## PROBLEM DETAILS
Go through the listing below and output exactly the line with "Lemma delimited_not f", the line with "Lemma scan_class f", and each line between; omit the rest.

Start of Block

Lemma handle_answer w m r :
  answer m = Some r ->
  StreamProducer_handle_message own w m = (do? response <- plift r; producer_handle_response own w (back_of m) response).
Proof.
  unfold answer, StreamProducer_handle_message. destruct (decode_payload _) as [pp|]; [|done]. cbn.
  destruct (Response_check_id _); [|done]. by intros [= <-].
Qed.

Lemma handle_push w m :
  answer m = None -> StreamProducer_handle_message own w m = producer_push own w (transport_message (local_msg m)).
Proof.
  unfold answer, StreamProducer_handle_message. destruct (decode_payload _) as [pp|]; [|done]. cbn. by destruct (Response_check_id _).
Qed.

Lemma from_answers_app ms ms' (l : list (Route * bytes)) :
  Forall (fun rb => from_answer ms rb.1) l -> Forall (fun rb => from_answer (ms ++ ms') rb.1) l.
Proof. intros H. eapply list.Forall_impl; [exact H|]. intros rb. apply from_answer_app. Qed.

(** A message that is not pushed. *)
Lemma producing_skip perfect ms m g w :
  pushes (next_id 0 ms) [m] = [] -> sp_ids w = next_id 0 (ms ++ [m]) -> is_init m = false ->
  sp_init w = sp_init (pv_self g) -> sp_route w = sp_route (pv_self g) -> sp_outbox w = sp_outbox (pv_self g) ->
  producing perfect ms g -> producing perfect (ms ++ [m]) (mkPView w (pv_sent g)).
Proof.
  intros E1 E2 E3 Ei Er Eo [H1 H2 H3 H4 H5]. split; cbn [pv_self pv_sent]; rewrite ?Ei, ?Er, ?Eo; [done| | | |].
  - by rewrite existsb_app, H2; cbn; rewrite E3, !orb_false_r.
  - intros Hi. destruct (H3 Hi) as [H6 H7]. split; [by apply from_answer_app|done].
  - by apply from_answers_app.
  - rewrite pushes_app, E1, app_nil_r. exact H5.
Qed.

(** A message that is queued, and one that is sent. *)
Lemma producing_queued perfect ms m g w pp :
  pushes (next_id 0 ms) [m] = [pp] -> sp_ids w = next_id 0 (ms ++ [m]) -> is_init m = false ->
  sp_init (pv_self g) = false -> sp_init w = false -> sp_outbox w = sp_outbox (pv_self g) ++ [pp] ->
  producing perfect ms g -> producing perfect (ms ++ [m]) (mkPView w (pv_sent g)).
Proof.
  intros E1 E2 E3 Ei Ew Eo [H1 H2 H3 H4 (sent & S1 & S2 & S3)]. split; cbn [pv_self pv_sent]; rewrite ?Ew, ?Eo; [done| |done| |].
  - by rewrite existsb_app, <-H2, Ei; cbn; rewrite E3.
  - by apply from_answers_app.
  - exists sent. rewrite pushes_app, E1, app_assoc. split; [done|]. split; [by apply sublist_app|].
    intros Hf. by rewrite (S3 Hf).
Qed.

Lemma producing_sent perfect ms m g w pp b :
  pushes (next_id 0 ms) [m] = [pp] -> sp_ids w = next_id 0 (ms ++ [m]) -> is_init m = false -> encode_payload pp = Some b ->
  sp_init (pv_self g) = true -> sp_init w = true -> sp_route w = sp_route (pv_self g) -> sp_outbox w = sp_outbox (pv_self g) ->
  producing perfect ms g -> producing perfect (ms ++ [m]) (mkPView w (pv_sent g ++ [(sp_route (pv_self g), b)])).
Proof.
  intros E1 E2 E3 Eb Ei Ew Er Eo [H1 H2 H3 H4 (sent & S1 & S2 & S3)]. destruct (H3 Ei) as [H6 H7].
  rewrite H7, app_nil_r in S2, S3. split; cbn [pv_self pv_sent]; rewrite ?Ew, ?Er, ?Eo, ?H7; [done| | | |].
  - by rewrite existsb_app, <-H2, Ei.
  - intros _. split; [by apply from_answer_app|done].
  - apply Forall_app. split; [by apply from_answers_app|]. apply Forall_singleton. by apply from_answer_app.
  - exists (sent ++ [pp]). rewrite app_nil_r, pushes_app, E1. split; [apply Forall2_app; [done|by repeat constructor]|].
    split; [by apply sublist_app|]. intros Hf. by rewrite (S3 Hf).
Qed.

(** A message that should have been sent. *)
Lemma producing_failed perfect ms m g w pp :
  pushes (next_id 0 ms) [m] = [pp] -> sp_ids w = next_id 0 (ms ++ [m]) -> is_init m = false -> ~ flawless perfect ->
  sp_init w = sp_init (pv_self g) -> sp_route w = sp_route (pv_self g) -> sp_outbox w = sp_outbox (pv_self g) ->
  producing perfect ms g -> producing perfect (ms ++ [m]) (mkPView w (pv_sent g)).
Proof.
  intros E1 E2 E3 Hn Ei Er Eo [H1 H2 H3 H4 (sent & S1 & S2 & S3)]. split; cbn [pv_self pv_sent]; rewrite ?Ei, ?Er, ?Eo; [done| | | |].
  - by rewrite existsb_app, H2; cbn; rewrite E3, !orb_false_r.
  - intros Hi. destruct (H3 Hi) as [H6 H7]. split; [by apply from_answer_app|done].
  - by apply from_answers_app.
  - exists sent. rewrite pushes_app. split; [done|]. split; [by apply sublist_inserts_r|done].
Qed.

End of Block
Start of Block

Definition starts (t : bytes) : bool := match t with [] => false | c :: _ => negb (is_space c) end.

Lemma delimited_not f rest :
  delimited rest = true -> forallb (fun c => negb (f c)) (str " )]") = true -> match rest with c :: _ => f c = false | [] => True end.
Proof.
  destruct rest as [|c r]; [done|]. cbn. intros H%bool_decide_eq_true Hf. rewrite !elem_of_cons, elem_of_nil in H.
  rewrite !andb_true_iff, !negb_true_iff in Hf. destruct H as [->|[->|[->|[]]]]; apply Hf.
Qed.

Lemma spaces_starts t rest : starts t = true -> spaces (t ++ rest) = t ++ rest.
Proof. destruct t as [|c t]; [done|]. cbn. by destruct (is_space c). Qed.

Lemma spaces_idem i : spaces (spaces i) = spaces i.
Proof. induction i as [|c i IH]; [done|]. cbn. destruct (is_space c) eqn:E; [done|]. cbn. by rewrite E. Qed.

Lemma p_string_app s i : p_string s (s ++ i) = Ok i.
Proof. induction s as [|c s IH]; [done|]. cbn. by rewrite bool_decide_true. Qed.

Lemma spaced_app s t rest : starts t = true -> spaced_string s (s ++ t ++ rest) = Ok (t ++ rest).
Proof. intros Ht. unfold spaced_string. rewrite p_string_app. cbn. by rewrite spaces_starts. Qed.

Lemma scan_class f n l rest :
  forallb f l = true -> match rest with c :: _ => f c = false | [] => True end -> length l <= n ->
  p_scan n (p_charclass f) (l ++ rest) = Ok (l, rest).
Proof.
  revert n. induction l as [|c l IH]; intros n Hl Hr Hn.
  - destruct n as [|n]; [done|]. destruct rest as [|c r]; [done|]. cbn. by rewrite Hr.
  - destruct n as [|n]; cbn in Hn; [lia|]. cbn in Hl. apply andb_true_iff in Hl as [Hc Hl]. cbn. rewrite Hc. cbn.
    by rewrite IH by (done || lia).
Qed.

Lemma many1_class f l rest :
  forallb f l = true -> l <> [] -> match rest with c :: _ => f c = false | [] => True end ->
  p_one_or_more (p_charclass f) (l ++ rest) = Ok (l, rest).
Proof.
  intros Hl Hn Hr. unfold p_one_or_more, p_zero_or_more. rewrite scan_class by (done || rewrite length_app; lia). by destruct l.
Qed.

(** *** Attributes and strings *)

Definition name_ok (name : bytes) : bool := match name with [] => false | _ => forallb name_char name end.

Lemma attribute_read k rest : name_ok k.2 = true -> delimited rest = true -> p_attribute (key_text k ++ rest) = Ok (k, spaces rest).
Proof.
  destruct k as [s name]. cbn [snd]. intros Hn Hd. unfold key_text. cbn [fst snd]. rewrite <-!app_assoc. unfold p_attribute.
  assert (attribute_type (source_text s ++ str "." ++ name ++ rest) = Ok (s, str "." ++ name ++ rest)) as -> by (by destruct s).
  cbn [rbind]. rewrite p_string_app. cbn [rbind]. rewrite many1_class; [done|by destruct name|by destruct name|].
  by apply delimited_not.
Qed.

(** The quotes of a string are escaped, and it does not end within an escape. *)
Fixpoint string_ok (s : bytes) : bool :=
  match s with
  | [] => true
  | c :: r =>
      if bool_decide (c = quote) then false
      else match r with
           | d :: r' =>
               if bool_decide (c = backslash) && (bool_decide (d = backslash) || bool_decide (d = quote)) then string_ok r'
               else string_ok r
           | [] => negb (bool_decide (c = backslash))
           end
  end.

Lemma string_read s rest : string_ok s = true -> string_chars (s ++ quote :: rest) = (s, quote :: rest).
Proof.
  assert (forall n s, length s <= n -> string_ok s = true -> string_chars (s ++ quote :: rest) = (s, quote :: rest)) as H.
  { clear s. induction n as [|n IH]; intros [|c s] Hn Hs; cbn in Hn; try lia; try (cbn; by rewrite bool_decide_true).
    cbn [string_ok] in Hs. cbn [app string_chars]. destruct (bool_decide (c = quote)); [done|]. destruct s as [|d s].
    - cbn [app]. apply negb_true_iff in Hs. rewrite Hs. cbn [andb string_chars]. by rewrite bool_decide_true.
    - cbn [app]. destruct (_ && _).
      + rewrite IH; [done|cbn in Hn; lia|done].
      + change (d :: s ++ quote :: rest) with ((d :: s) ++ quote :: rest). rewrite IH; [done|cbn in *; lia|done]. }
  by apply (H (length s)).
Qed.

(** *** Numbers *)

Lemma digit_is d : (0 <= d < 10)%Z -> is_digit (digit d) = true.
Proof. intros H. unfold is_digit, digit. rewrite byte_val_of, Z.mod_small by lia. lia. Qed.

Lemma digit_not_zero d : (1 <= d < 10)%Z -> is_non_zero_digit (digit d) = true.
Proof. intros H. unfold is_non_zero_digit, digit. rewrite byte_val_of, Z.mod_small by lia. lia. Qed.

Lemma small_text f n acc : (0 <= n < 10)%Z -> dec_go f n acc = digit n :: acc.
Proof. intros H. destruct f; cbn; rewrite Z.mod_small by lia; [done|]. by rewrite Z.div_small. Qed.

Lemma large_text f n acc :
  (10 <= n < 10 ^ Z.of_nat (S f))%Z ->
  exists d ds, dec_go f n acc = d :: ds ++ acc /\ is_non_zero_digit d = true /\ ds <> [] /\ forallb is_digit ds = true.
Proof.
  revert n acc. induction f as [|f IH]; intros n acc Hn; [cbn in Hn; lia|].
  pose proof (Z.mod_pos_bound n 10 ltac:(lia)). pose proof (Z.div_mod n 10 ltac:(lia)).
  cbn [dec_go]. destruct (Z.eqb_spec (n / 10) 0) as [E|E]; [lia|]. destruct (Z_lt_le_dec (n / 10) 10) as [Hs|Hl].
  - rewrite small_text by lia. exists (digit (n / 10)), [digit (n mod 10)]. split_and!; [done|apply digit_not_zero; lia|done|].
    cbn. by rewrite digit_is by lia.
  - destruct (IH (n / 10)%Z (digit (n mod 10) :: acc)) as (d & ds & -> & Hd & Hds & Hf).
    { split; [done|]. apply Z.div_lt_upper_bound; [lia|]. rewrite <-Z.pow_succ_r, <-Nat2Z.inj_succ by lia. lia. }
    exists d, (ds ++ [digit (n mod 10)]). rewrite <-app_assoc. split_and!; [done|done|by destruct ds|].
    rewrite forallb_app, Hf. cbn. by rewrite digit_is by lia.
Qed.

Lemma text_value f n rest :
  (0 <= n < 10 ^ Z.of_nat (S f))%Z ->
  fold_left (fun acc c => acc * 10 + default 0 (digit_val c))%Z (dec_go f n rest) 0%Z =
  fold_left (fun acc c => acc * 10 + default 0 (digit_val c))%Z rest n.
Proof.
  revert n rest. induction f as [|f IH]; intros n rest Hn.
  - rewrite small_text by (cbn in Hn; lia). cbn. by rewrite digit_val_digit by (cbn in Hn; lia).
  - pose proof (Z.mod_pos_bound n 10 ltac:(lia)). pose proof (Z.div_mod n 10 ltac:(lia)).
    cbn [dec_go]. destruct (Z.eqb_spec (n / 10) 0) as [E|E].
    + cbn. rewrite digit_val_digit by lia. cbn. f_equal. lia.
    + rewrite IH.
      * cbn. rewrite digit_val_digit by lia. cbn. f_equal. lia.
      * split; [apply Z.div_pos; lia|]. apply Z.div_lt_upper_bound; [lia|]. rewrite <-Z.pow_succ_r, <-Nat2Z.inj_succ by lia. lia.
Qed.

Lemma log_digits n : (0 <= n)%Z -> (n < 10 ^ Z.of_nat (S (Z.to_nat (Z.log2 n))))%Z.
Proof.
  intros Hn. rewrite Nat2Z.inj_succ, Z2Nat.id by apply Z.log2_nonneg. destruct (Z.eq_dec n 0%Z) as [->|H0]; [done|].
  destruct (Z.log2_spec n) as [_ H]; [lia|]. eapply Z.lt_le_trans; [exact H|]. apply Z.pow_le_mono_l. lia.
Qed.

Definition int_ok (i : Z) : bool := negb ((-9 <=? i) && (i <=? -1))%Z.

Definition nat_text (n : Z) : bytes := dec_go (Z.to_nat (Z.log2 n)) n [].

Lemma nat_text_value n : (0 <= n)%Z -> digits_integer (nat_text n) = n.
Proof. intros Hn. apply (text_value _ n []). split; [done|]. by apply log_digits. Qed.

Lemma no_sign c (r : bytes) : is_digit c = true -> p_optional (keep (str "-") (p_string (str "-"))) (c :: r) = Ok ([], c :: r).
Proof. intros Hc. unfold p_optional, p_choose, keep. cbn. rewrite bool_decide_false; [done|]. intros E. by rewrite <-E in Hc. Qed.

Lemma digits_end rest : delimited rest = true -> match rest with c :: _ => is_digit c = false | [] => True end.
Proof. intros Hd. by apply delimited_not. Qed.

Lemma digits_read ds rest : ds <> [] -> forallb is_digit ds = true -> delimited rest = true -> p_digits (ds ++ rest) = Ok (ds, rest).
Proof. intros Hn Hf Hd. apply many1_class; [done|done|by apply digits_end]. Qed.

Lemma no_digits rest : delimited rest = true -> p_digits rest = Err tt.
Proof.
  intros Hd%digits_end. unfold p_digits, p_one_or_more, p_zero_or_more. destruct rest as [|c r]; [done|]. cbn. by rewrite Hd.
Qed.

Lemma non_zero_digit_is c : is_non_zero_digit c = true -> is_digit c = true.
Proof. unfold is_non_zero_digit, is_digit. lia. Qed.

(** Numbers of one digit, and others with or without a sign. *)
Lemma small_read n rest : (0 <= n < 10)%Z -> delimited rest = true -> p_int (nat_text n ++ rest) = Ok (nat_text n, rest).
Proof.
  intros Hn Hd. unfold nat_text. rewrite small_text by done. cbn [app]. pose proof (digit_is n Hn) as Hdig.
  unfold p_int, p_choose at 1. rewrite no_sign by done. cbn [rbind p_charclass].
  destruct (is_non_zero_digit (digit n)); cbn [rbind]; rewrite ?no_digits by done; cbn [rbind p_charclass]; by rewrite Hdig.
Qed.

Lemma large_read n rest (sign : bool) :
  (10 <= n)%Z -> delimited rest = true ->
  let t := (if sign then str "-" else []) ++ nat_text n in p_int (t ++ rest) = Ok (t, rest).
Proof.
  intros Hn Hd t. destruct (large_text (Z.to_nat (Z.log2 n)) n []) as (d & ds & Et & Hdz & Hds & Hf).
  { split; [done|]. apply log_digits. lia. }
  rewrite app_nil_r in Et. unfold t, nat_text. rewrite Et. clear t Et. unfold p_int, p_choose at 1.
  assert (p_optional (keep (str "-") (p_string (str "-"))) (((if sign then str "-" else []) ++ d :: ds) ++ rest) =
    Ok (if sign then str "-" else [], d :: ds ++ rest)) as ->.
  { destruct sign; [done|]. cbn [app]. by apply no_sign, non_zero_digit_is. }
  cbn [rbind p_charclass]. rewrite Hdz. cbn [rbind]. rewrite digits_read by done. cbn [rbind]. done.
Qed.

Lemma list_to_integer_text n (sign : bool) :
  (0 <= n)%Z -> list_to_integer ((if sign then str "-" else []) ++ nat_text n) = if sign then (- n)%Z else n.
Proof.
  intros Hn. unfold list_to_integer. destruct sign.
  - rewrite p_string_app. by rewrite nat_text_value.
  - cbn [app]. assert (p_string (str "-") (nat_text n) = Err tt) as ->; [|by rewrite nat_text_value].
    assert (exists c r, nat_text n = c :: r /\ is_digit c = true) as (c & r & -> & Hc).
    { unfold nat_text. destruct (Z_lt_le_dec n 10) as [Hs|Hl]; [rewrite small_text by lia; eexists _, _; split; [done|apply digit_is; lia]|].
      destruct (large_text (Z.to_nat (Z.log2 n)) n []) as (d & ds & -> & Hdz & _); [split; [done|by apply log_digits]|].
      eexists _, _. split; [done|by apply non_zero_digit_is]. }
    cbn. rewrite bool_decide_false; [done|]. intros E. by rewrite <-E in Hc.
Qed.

End of Block

## OUTPUT FOR THIS EXERCISE
Lemma delimited_not f rest :
  delimited rest = true -> forallb (fun c => negb (f c)) (str " )]") = true -> match rest with c :: _ => f c = false | [] => True end.
Proof.
  destruct rest as [|c r]; [done|]. cbn. intros H%bool_decide_eq_true Hf. rewrite !elem_of_cons, elem_of_nil in H.
  rewrite !andb_true_iff, !negb_true_iff in Hf. destruct H as [->|[->|[->|[]]]]; apply Hf.
Qed.

Lemma spaces_starts t rest : starts t = true -> spaces (t ++ rest) = t ++ rest.
Proof. destruct t as [|c t]; [done|]. cbn. by destruct (is_space c). Qed.

Lemma spaces_idem i : spaces (spaces i) = spaces i.
Proof. induction i as [|c i IH]; [done|]. cbn. destruct (is_space c) eqn:E; [done|]. cbn. by rewrite E. Qed.

Lemma p_string_app s i : p_string s (s ++ i) = Ok i.
Proof. induction s as [|c s IH]; [done|]. cbn. by rewrite bool_decide_true. Qed.

Lemma spaced_app s t rest : starts t = true -> spaced_string s (s ++ t ++ rest) = Ok (t ++ rest).
Proof. intros Ht. unfold spaced_string. rewrite p_string_app. cbn. by rewrite spaces_starts. Qed.

Lemma scan_class f n l rest :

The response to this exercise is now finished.